Парню было лет шестнадцать. Чёрные волосы примерзали к асфальту. Из машины выскочил водитель. Он подбежал поближе, присел на корточки и внимательно посмотрел на сбитого им человека — из побледневших от ужаса губ вышло немного пара. Водитель вздохнул с облегчением. Это был полноватый мужичок средних лет с залысинами на макушке. Он выхватил телефон и набрал номер скорой помощи.
Через несколько минут вдалеке уже слышался характерный визг сигнальных огней и рёв старенькой «газели».
***
Носилки с грохотом вкатились в коридор реанимации. «Пропустите! Живо!» — кричал массивный короткостриженый доктор, насовывая на лицо водомарелвую повязку. Резкий белый свет ламп в коридоре бил по глазам. Пахло какими-то лекарствами. Озабоченные лица врачей мелькали над головой. Потом всё потемнело.
***
На сером пасмурном небе расстилались неповоротливые и неуклюжие белые копны снежных облаков, взявшиеся неведома откуда и неумолимо приближающиеся. Среди грязных борозд замёрзшей земли около оврага, в котором, очевидно, в незапамятные времена текла какая-то захудалая речушка, стоял маленький обветшалый домик. Брёвна, из которых он был построен, перекосились, окна были местами забиты фанерой, а крылечко, некогда расписанное красочными узорами, теперь было сломано — не было ни козырька, ни ступенек, так что проход в дом чрезвычайно затруднялся. Вообще картина была не слишком радостная, как, вероятно, не слишком были веселы и хозяева этого жилища.
На табуретке у массивного деревянного стола, сделанного, очевидно, из тех же брёвен, что и вся хижина, восседал невысокий полноватый мужчина лет пятидесяти в шарфе, длинном чёрном сюртуке и узких очках, висящих на носу чисто чтобы подчеркнуть стиль. Напротив него, у окна, стоял темноволосый парнишка и, сгорбившись и нахмурив голубые глаза, взирал куда-то вдаль, пустым взглядом пытаясь разглядеть уходящую от него красоту и жизнь…
Продолжая глазеть в окно, парень заговорил:
— М-да, погода сегодня не ахти.
— Препаршивая погодка! — поддакнул мужик на табуретке хриплым низким голосом.

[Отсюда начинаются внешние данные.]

Ltac safe_step :=
  lazymatch goal with
  | |- Forall _ [] => apply Forall_nil_2
  | |- Forall _ (_ :: _) => apply Forall_cons_2
  | |- safe _ (part _ _) _ => first [apply safe_get_part|apply safe_resolve]
  | |- safe _ (new_part _ _) ((if _ then _ else _) ≫= _) => eapply bind_safe; [apply serves_safe|intros _ _]
  | |- safe _ (new_part _ _) (_ ≫= _) => eapply (bind_safe _ (agrees _)); [|intros ? ?]
  | |- safe _ (new_part _ _) id_construct => unfold id_construct
  | |- safe _ (new_part _ _) (annuary_construct _) => unfold annuary_construct
  | |- safe _ (new_part _ _) (controller_construct _) => unfold controller_construct
  | |- safe _ (new_part _ _) _ => first [apply safe_fresh|apply safe_build]
  | |- safe _ (agrees _) Panicked => exact I
  | |- safe _ (agrees _) _ => first [eapply safe_arg; safe_step|eapply safe_made; [|apply safe_build]; [reflexivity|]]
  | |- agrees _ _ => assumption
  end.

Lemma take_safe t : safe m0 (part m0 t) (take t).
Proof. destruct t; cbn [take]; repeat safe_step. Qed.
Lemma client_safe s : safe m0 (new_part m0 SessionClient) (make SessionClient s).
Proof.
  eapply bind_safe; [apply (take_safe SessionClientFactory)|]. intros f [_ Hf]. apply safe_fresh.
  apply Forall_forall. intros x Hx. by apply (agrees_field _ f).
Qed.
Lemma use_safe u : safe m0 (agrees m0) (use u).
Proof.
  destruct u as [t|t s]; simpl; [apply (safe_arg _ t), take_safe|].
  destruct t; try exact I; try (by apply (safe_made _ SessionClient), client_safe); cbn [make]; repeat safe_step.
Qed.

(** Whatever the tasks do, and in whatever order. *)
Lemma tick_holds e w : holds m0 (w_container w) → Forall (safe m0 (agrees m0)) (w_tasks w) →
  holds m0 (w_container (tick e w)) ∧ Forall (safe m0 (agrees m0)) (w_tasks (tick e w)).
Proof.
  intros Hc Ht. destruct e as [u|n]; simpl; [split; [done|]; apply Forall_app; split; [done|]; by constructor; [apply use_safe|]|].
  destruct (w_tasks w !! n) as [m|] eqn:E; [|done]. pose proof (turn_holds m0 (agrees m0) m (w_container w) Hc) as H.
  rewrite Forall_lookup in Ht. specialize (H (Ht _ _ E)). destruct (turn m (w_container w)) as [m' c']. destruct H as [Hc' Hm'].
  split; [done|]. apply Forall_insert; [by apply Forall_lookup|done].
Qed.
Lemma run_events_holds es w : holds m0 (w_container w) → Forall (safe m0 (agrees m0)) (w_tasks w) →
  holds m0 (w_container (run_events es w)) ∧ Forall (safe m0 (agrees m0)) (w_tasks (run_events es w)).
Proof. revert w. induction es as [|e es IH]; intros w Hc Ht; simpl; [done|]. apply IH; by apply tick_holds. Qed.
End tasks.

Lemma one_of_each_holds c : one_of_each c → holds (c_map c) c.
Proof.
  intros Hc. split; [done|]. intros t i Hi. destruct (Hc t i Hi) as [Ht Hs]. split; [done|].
  intros a k Ha Hp Hk. specialize (Hs a Ha Hp). congruence.
Qed.

(** A task alone does what [exec] says. *)
Lemma exec_turns {A} (m : CM A) c :
  ∃ n, Nat.iter n (λ '(m, c), turn m c) (m, c) =
    (match (exec m c).1 with Ok a => Done a | _ => Panicked end, (exec m c).2).
Proof.
  revert c. induction m as [a| |t k IH|i m IH|k IH]; intros c; [by exists 0|by exists 0|..];
    [destruct (IH (c_map c !! t) c) as [n Hn]|destruct (IH (inserted i c)) as [n Hn]|destruct (IH (c_next c) (numbered c)) as [n Hn]];
    exists (S n); by rewrite Nat.iter_succ_r.
Qed.

(** C38: a container that keeps one instance of each part it has, as that of a local
    process does once its stores are registered, hands out the same ones for ever.
    Whatever parts are then taken and whatever the factories make, one use after
    another, and even when some of these uses panic, two handles to a part of one
    type are the same handle, however deep in what was handed out: there is one
    catalogue, one bus of events, one generator of identifiers; and no use replaces
    what the container already kept.  When the uses overlap, each taking the lock of
    the container for one operation at a time and the others going on in between,
    this still holds of the parts that the container kept before they began: they are
    never replaced, and wherever a handle to one of their types is found in what was
    handed out, it is the one that was kept.  A part that was missing when the
    overlapping uses began is not promised to be made once. *)
Theorem container_shares (c : Container) :
  one_of_each c →
  (∀ us, let '(l, c') := run_uses us c in
    c_map c ⊆ c_map c' ∧
    ∀ i j a b, i ∈ l → j ∈ l → reach i a → reach j b → i_ty a = i_ty b → is_part (i_ty a) = true → a = b) ∧
  (∀ es, let w := run_events es (mkWorld c []) in
    c_map c ⊆ c_map (w_container w) ∧
    ∀ i a k, handed w i → reach i a → is_part (i_ty a) = true → c_map c !! i_ty a = Some k → a = k).
Proof.
  intros Hc. split.
  - intros us. pose proof (run_uses_shared us c Hc) as Hl. destruct (run_uses us c) as [l c']. destruct Hl as (_&Hg&Hl).
    split; [apply Hg|]. rewrite Forall_forall in Hl. intros i j a b Hi Hj Ha Hb E Hp.
    pose proof (Hl i Hi a Ha Hp) as Ea. rewrite E in Ea, Hp. pose proof (Hl j Hj b Hb Hp) as Eb. congruence.
  - intros es w. destruct (run_events_holds (c_map c) es (mkWorld c []) (one_of_each_holds c Hc)) as [[Hb _] Ht]; [constructor|].
    split; [exact Hb|]. intros i a k Hi. rewrite Forall_forall in Ht. by apply (Ht (Done i) Hi).
Qed.

(** A session has no checkpointer without a store of snapshots. *)
Lemma no_snapshots_panics s c : one_of_each c → c_map c !! SessionSnapshotStore = None →
  (exec (checkpointer_create rpc_executor s) c).1 = Panic.
Proof.
  intros Hc Hn. unfold checkpointer_create, build. rewrite exec_bind. cbn [gather]. rewrite exec_bind.
  destruct (exec (hitls_create s) c) as [r c1] eqn:E. destruct (hitls_made s _ _ _ Hc I E) as (_&Hg&_).
  destruct r as [i|[]|]; [|done]. pose proof (base_unchanged _ _ _ Hg Hn) as Hn1. rewrite !exec_bind.
  assert (exec (snapshots_create s) c1 = (Panic, c1)) as ->; [|done].
  unfold snapshots_create, get_part, try_get. simpl. by rewrite Hn1.
Qed.

Lemma run_uses_snapshots us c : one_of_each c → c_map c !! SessionSnapshotStore = None →
  one_of_each (run_uses us c).2 ∧ c_map (run_uses us c).2 !! SessionSnapshotStore = None.
Proof.
  intros Hc Hn. pose proof (run_uses_shared us c Hc) as H. destruct (run_uses us c) as [l c']. destruct H as (Hc'&Hg&_).
  split; [done|]. by apply (base_unchanged 34 c).
Qed.
End uses.

(** The container of a local process when its stores are registered. *)
Definition local_base (mode : DatabaseMode) : Container := (exec (provide_stores mode) (exec provide_base empty_container).2).2.

Ltac shared_now :=
  apply shares_fields; [first [left; reflexivity|right; vm_compute; reflexivity]|repeat (apply Forall_nil_2 || apply Forall_cons_2); shared_now].
Lemma local_base_shared mode : one_of_each (local_base mode).
Proof.
  intros t i Hi. assert (i_ty i = t ∧ Forall (shares (c_map (local_base mode))) (i_fields i)) as [<- Hf].
  { destruct mode, t; vm_compute in Hi; try discriminate Hi; injection Hi as <-; (split; [reflexivity|]); cbn [i_fields];
      repeat (apply Forall_nil_2 || apply Forall_cons_2); shared_now. }
  split; [done|]. apply shares_fields; [by right|done].
Qed.

Lemma local_base_no_snapshots mode : c_map (local_base mode) !! SessionSnapshotStore = None.
Proof. by destruct mode; vm_compute. Qed.

(** What [LocalMarie::new] answers, when its keys are right and its database there. *)
Lemma local_marie_new_eq rpc connects epochs current mode :
  (∃ m, with_epochs epochs current = Ok m) → match mode with Postgres url => connects url | InMemory => true end = true →
  local_marie_new rpc connects epochs current mode =
    (map_err (λ e : Empty_set, match e with end) (exec (local_parts rpc) (local_base mode)).1,
     (exec (local_parts rpc) (local_base mode)).2).
Proof.
  intros [m Hm] Hmode. unfold local_marie_new. rewrite Hm, Hmode, exec_bind.
  assert ((exec (provide_stores mode) (exec provide_base empty_container).2).1 = Ok ()) as Hok by (by destruct mode; vm_compute).
  rewrite (surjective_pairing (exec (provide_stores mode) _)), Hok. fold (local_base mode). cbv beta iota zeta. generalize (local_base mode). intros c. by destruct (exec (local_parts rpc) c).
Qed.
(** A channel of [spec!] given by any fields in any order: the first key
    repeated is reported; the reducer is required; and otherwise the channel
    has each value that was given, and the defaults of those that were not. *)
Theorem parse_channel_exact name fs ts :
  Forall field_ok fs →
  let r := run_res parse_channel (channel_tokens name fs ++ ts) in
  (∀ pre f post, fs = pre ++ f :: post → NoDup (field_key <$> pre) → field_key f ∈ field_key <$> pre →
     r = Err (AlreadyDefined (field_key f))) ∧
  (NoDup (field_key <$> fs) → (∀ e, FReducer e ∉ fs) → r = Err ReducerRequired) ∧
  (NoDup (field_key <$> fs) → ∀ e, FReducer e ∈ fs → ∃ c, r = Ok c ∧ cb_name c = name ∧ cb_reducer c = e ∧
     (cb_inherited c = true ↔ FInherited true ∈ fs) ∧ (cb_exported c = true ↔ FExported true ∈ fs) ∧
     (cb_imported c = true ↔ FImported true ∈ fs) ∧ (∀ v, cb_default c = Some v ↔ FDefault v ∈ fs) ∧
     (∀ v, cb_overrides c = Some v ↔ FOverrides v ∈ fs) ∧
     run_state parse_channel (channel_tokens name fs ++ ts) = ts).
Proof.
  intros Hfs r. destruct (parse_channel_eq name fs ts Hfs) as [Hr Hts]. subst r. rewrite Hr.
  assert (∀ c', fold_res add_field no_fields fs = Ok c' → ∀ f, sets f → holds c' f ↔ f ∈ fs) as Hholds.
  { intros c' Hc f Hf. assert (all_seen no_fields) as Hno by (intros g Hg Hh; by destruct (no_fields_holds g Hg)).
    rewrite (fold_fields_holds _ _ _ Hc Hno f Hf).
    pose proof (no_fields_holds f Hf). tauto. }
  split_and!.
  - intros pre f post -> Hnd Hin. destruct (fold_fields_ok pre no_fields Hnd) as (c&Hc&Hs); [set_solver|].
    assert (add_field c f = Err (AlreadyDefined (field_key f))) as Hf
      by (unfold add_field; by rewrite decide_True by (apply Hs; auto)).
    rewrite fold_fields_app, Hc. simpl. by rewrite Hf.
  - intros Hnd He. destruct (fold_fields_ok fs no_fields Hnd) as (c&Hc&_); [set_solver|]. rewrite Hc. simpl.
    destruct (cf_reducer c) as [e|] eqn:E; [|done]. by destruct (He e); apply (Hholds c Hc (FReducer e)).
  - intros Hnd e He. destruct (fold_fields_ok fs no_fields Hnd) as (c&Hc&_); [set_solver|].
    specialize (Hholds c Hc). rewrite Hc in Hts |- *. simpl in Hts |- *.
    pose proof (Hholds (FReducer e) I) as Hre. simpl in Hre. apply Hre in He. rewrite He in Hts |- *.
    eexists. split; [done|]. simpl.
    pose proof (Hholds (FInherited true) eq_refl). pose proof (Hholds (FExported true) eq_refl).
    pose proof (Hholds (FImported true) eq_refl).
    split_and!; try done; [intros v; apply (Hholds (FDefault v) I)|intros v; apply (Hholds (FOverrides v) I)|by eapply Hts].
Qed.
End channels.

— Видимо, к концу всё идёт.
— Не зарекайся, — ответил мужик и откашлялся.
— Ну, сам посуди: сейчас снег полетит, а потом и вьюга начнётся, — мальчик показал в окно, — вон, и ветер уже поднимается.

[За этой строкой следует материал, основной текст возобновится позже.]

(** Up to the line that is typed, a prompt only shows logs. *)
Lemma prompt_run ins line rest l :
  prompting l → lines_of ins = line :: rest →
  ∃ outs ins', lines_of ins' = rest ∧ replied_ids outs = [] ∧
    live_run ins l =
      let '(l1, o1) := on_line line l in let '(l2, o2) := live_run ins' l1 in (l2, outs ++ o1 ++ o2).
Proof.
  intros Hp. induction ins as [|i ins IH]; [done|]. destruct i as [line'|e]; simpl.
  - intros [= -> Hr]. exists [], ins. split_and!; [done..|]. rewrite prompt_line by done.
    destruct (on_line line l) as [l1 o1]. by destruct (live_run ins l1).
  - intros Hl. destruct (IH Hl) as (outs&ins'&Hr&Hno&Heq). exists (logs_shown e ++ outs), ins'.
    split_and!; [done|by rewrite replied_ids_app, logs_reply_nothing, Hno|].
    rewrite prompt_event, Heq by done. destruct (on_line line l) as [l1 o1].
    destruct (live_run ins' l1). by rewrite <- app_assoc.
Qed.

(** ** Answers that a user can type *)

Section typing.
Context `{Unicode}.

(** The option that a line picks: by its number, from one, or by its text
    where this is not a number; the spaces around do not matter. *)
Definition picks (options : list string) (line : list Z) (o : string) : Prop :=
  (∃ i, trim line = decimal i ∧ (1 ≤ i < 2 ^ 64)%Z ∧ options !! Z.to_nat (i - 1) = Some o) ∨
  (parse_usize (trim line) = None ∧ o = utf8 (trim line) ∧ o ∈ options).

(** The lines that answer a question, and the answer that they mean. *)
Inductive typed_as : QuestionKind → list (list Z) → Answer → Prop :=
  | typed_short line : typed_as ShortText [line] (Single (utf8 line))
  | typed_long body :
      Forall (λ line, line ≠ DOT) body →
      typed_as LongText (body ++ [DOT]) (Single (utf8 (join [NEWLINE] body)))
  | typed_select options line o : picks options line o → typed_as (Select options) [line] (Single o)
  | typed_radio options line o : picks options line o → typed_as (Radio options) [line] (Single o)
  | typed_boxes options pieces os :
      Forall2 (λ p o, COMMA ∉ p ∧ trim p ≠ [] ∧ picks options p o) pieces os →
      typed_as (Checkboxes options) [join [COMMA] pieces] (Multiple os)
  | typed_file accept line :
      fits (FileUpload accept) (Single (utf8 line)) →
      typed_as (FileUpload accept) [line] (Single (utf8 line)).

Lemma picks_option options line o : picks options line o → o ∈ options.
Proof. intros [(i&_&_&Ho)|(_&_&Ho)]; [by eapply list_elem_of_lookup_2|done]. Qed.

Lemma picks_resolved options line o : picks options line o → resolve_option options (trim line) = o.
Proof.
  unfold resolve_option. intros [(i&->&Hi&Ho)|(->&->&_)]; [|done].
  rewrite parse_usize_decimal by lia. pose proof (lookup_lt_Some _ _ _ Ho) as Hl.
  rewrite (proj2 (Z.leb_le _ _)), (proj2 (Z.leb_le i _)) by lia. simpl. by rewrite Ho.
Qed.

Lemma checked_pieces options pieces os :
  Forall2 (λ p o, COMMA ∉ p ∧ trim p ≠ [] ∧ picks options p o) pieces os →
  checked options (join [COMMA] pieces) = os.
Proof.
  intros Hp. unfold checked. destruct pieces as [|p ps]; [by apply Forall2_nil_inv_l in Hp as ->|].
  rewrite split_on_join.
  2: { clear -Hp. remember (p :: ps) as l. clear Heql. induction Hp as [|? ? ? ? (Hc&_)]; by constructor. }
  remember (p :: ps) as l. clear Heql. induction Hp as [|q o l os (_&Hne&Hq) _ IH]; [done|].
  rewrite fmap_cons, filter_cons, decide_True by done. rewrite fmap_cons, (picks_resolved _ _ _ Hq). by f_equal.
Qed.

Lemma typed_fits k lines a : typed_as k lines a → fits k a.
Proof.
  destruct 1 as [| |options line o Ho|options line o Ho|options ps os Hos|]; try done; constructor;
    try by eapply picks_option.
  induction Hos as [|? ? ? ? (_&_&Ho) _ IH]; constructor; [by eapply picks_option|done].
Qed.

(** Where the machine goes once a question is answered. *)
Definition answered (id : HitlId) (q : Question) (qs : list Question) (a : Answer) (answers : Answers) (l : Live) :
    Live * list LiveOutput :=
  match qs with
  | [] => reply_with id (<[q_key q := a]> answers) l
  | _ => (mkLive (Asking id qs (<[q_key q := a]> answers) []) (to_ask l) (view_ended l), [])
  end.

Lemma on_line_answers id q qs answers lines line a l :
  phase l = Asking id (q :: qs) answers lines → answer_with (q_kind q) lines line = Some a →
  on_line line l = answered id q qs a answers l.
Proof. intros Hp Ha. unfold on_line. rewrite Hp, Ha. by destruct qs. Qed.

Lemma long_text_run body id q qs answers lines ins rest l :
  q_kind q = LongText → Forall (λ line, line ≠ DOT) body →
  phase l = Asking id (q :: qs) answers lines → lines_of ins = body ++ DOT :: rest →
  ∃ outs ins', lines_of ins' = rest ∧ replied_ids outs = [] ∧
    live_run ins l =
      let '(l1, o1) := answered id q qs (Single (utf8 (join [NEWLINE] (lines ++ body)))) answers l in
      let '(l2, o2) := live_run ins' l1 in (l2, outs ++ o1 ++ o2).
Proof.
  intros Hk Hb. revert lines ins l. induction Hb as [|line body Hline Hb IH]; intros lines ins l Hp Hins.
  - destruct (prompt_run ins DOT rest l) as (outs&ins'&Hr&Hno&Heq); [by unfold prompting; rewrite Hp|done|].
    exists outs, ins'. split_and!; [done..|]. rewrite Heq, app_nil_r.
    rewrite (on_line_answers id q qs answers lines DOT (Single (utf8 (join [NEWLINE] lines))) l Hp); [done|].
    unfold answer_with. by rewrite Hk, decide_True.
  - destruct (prompt_run ins line (body ++ DOT :: rest) l) as (outs&ins1&Hr&Hno&Heq);
      [by unfold prompting; rewrite Hp|done|].
    assert (on_line line l = (mkLive (Asking id (q :: qs) answers (lines ++ [line])) (to_ask l) (view_ended l), [])) as Ho.
    { unfold on_line. rewrite Hp. unfold answer_with. by rewrite Hk, decide_False. }
    rewrite Ho in Heq.
    destruct (IH (lines ++ [line]) ins1 (mkLive (Asking id (q :: qs) answers (lines ++ [line]))
      (to_ask l) (view_ended l)) eq_refl Hr) as (outs'&ins'&Hr'&Hno'&Heq'). exists (outs ++ outs'), ins'.
    split_and!; [done|by rewrite replied_ids_app, Hno, Hno'|]. rewrite Heq, Heq', <- (app_assoc lines). unfold answered, reply_with. cbn [to_ask view_ended app].
    destruct qs; [destruct (ask_next _ _) as [l1 o1]; destruct (live_run ins' l1)|destruct (live_run ins' _)];
      by rewrite <- app_assoc.
Qed.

— Что же там произошло? — осведомился мужик, расставив ноги пошире и уставившись в пол.
— Поди знай. Жизнь-то не вечная. Кто знает, когда закончится?
— Не начинай ты опять свою эту унылую демагогию разводить!

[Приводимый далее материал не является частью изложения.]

Definition repl_wf (r : Repl) : Prop := ∃ l, well_stacked l ∧ at_stack l r.

(** A computation that leaves the stack as it is, and panics only when [p]
    holds. *)
Definition quiet {A} (p : Prop) (l : list ReplState) (m : RM A) : Prop :=
  ∀ r, at_stack l r → match m r with (Panic, _) => p | (_, r') => at_stack l r' end.

(** One that leaves it well formed. *)
Definition settles {A} (p : Prop) (l : list ReplState) (m : RM A) : Prop :=
  ∀ r, at_stack l r → match m r with (Panic, _) => p | (_, r') => repl_wf r' end.

Context (p : Prop).

Lemma quiet_settles {A} l (m : RM A) : well_stacked l → quiet p l m → settles p l m.
Proof. intros Hl Hm r Hr. specialize (Hm r Hr). destruct (m r) as [[a|e|] r']; [by exists l|by exists l|done]. Qed.

Lemma quiet_ret {A} l (a : A) : quiet p l (mret a).
Proof. by intros r Hr. Qed.
Lemma quiet_throw {A} l e : quiet p l (throw e : RM A).
Proof. by intros r Hr. Qed.
Lemma quiet_lift {A} l (x : Res CliError A) : x ≠ Panic → quiet p l (lift x).
Proof. intros Hx r Hr. by destruct x. Qed.
Lemma quiet_print l x : quiet p l (print x).
Proof. by intros r Hr. Qed.
Lemma quiet_bind {A B} l (m : RM A) (k : A → RM B) : quiet p l m → (∀ a, quiet p l (k a)) → quiet p l (m ≫= k).
Proof.
  intros Hm Hk r Hr. specialize (Hm r Hr). unfold mbind, m_bind. destruct (m r) as [[a|e|] r']; [|done|done].
  by apply Hk.
Qed.
Lemma settles_bind {A B} l (m : RM A) (k : A → RM B) :
  well_stacked l → quiet p l m → (∀ a, settles p l (k a)) → settles p l (m ≫= k).
Proof.
  intros Hl Hm Hk r Hr. specialize (Hm r Hr). unfold mbind, m_bind.
  destruct (m r) as [[a|e|] r']; [by apply Hk|by exists l|done].
Qed.
Lemma quiet_top l s : head l = Some s → quiet p l top.
Proof. intros Hs r [Hr Ht]. unfold top. rewrite Hr. destruct l; [done|]. by split. Qed.
Lemma quiet_in_world {A} l (m : M W string A) : (∀ w, (m w).1 ≠ Panic) → quiet p l (in_world m).
Proof.
  intros Hm r Hr. unfold in_world. specialize (Hm (world r)). destruct (m (world r)) as [[a|e|] w]; simpl in *;
    [by destruct Hr|by destruct Hr|done].
Qed.
Lemma lookup_node_rows nodes rows n : NoDup (nv_id <$> nodes) → n ∈ nodes →
  node_rows nodes rows !! nv_id n = Some (default (exec_mount (nv_action n)) (rows !! nv_id n)).
Proof.
  intros Hn Hin. unfold node_rows. apply elem_of_list_to_map_1.
  - by rewrite <- list_fmap_compose.
  - apply list_elem_of_fmap. by exists n.
Qed.
Lemma node_rows_dom nodes rows id : is_Some (node_rows nodes rows !! id) → id ∈ nv_id <$> nodes.
Proof.
  intros [r Hr%elem_of_list_to_map_2]. apply list_elem_of_fmap in Hr as (n&[= -> _]&Hin). apply list_elem_of_fmap.
  by exists n.
Qed.
Lemma lookup_edge_rows edges rows e : NoDup (edge_key <$> edges) → e ∈ edges →
  edge_rows edges rows !! edge_key e = Some (default (ev_from e, ev_to e, exec_mount (ev_guard e)) (rows !! edge_key e)).
Proof.
  intros Hn Hin. unfold edge_rows. apply elem_of_list_to_map_1.
  - by rewrite <- list_fmap_compose.
  - apply list_elem_of_fmap. by exists e.
Qed.
Lemma edge_rows_dom edges rows key : is_Some (edge_rows edges rows !! key) → key ∈ edge_key <$> edges.
Proof.
  intros [r Hr%elem_of_list_to_map_2]. apply list_elem_of_fmap in Hr as (n&[= -> _]&Hin). apply list_elem_of_fmap.
  by exists n.
Qed.

(** Each node and each edge has one row, which shows what it runs. *)
Definition rows_ok (f : GraphForm) : Prop :=
  let nodes := ed_nodes (gf_editor f) in let edges := ed_edges (gf_editor f) in
  graph_ok (gf_editor f) ∧ Forall (λ n, plain_id (nv_id n)) nodes ∧
  (∀ n, n ∈ nodes → ∃ row, gf_nodes f !! nv_id n = Some row ∧ exec_value row = nv_action n) ∧
  (∀ e, e ∈ edges → ∃ row, gf_edges f !! edge_key e = Some (ev_from e, ev_to e, row) ∧ exec_value row = ev_guard e) ∧
  (∀ id, is_Some (gf_nodes f !! id) → id ∈ nv_id <$> nodes) ∧
  (∀ key, is_Some (gf_edges f !! key) → key ∈ edge_key <$> edges).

— А ты у нас, вроде как, оптимист!
— Я хотя бы не ною. Помирать, так и ладно! О жизни нельзя сожалеть!
— Мне всего-то ничего — шестнадцать лет, а ты мне тут о сожалении чего-то втираешь.
— Я тебе о том говорю, что жизнь — это твой путь, а хороших и плохих путей не бывает, потому что за каждым поворотом тебя ждёт только неизвестность…
— А если я не хочу никакого пути. Время-то идёт. Я взрослею. И что-то мне от этого не особо радостно.
— Что не так?
— Да всё не так! Я не готов стать взрослым! Совсем. Я просто бреду по свету, а куда — я не знаю. Знания, опыт и ответственность — вот признаки взрослого человека, а у меня есть только холод, который нечем и некому растопить…
— Это твоя жизнь — тебе решать, ведь меня даже не существует — что я могу сделать? А впрочем… пошли! — мужик в очках встал, схватил парня за руку и потащил на улицу.
Ветер стонал и выл, как избитая живодёрами кошка в подворотне, которых приходилось этому человеку видеть очень часто; снег летел огромными белыми хлопьями, рассыпаясь у самой земли и уносясь куда-то в сторону, завихряясь и клубясь где-то вдали сумасшедшей канителью. Сурово скрипели, покряхтывая и качаясь, голые бурые деревья, как бы умоляя разъярённую непогоду сжалиться над ними.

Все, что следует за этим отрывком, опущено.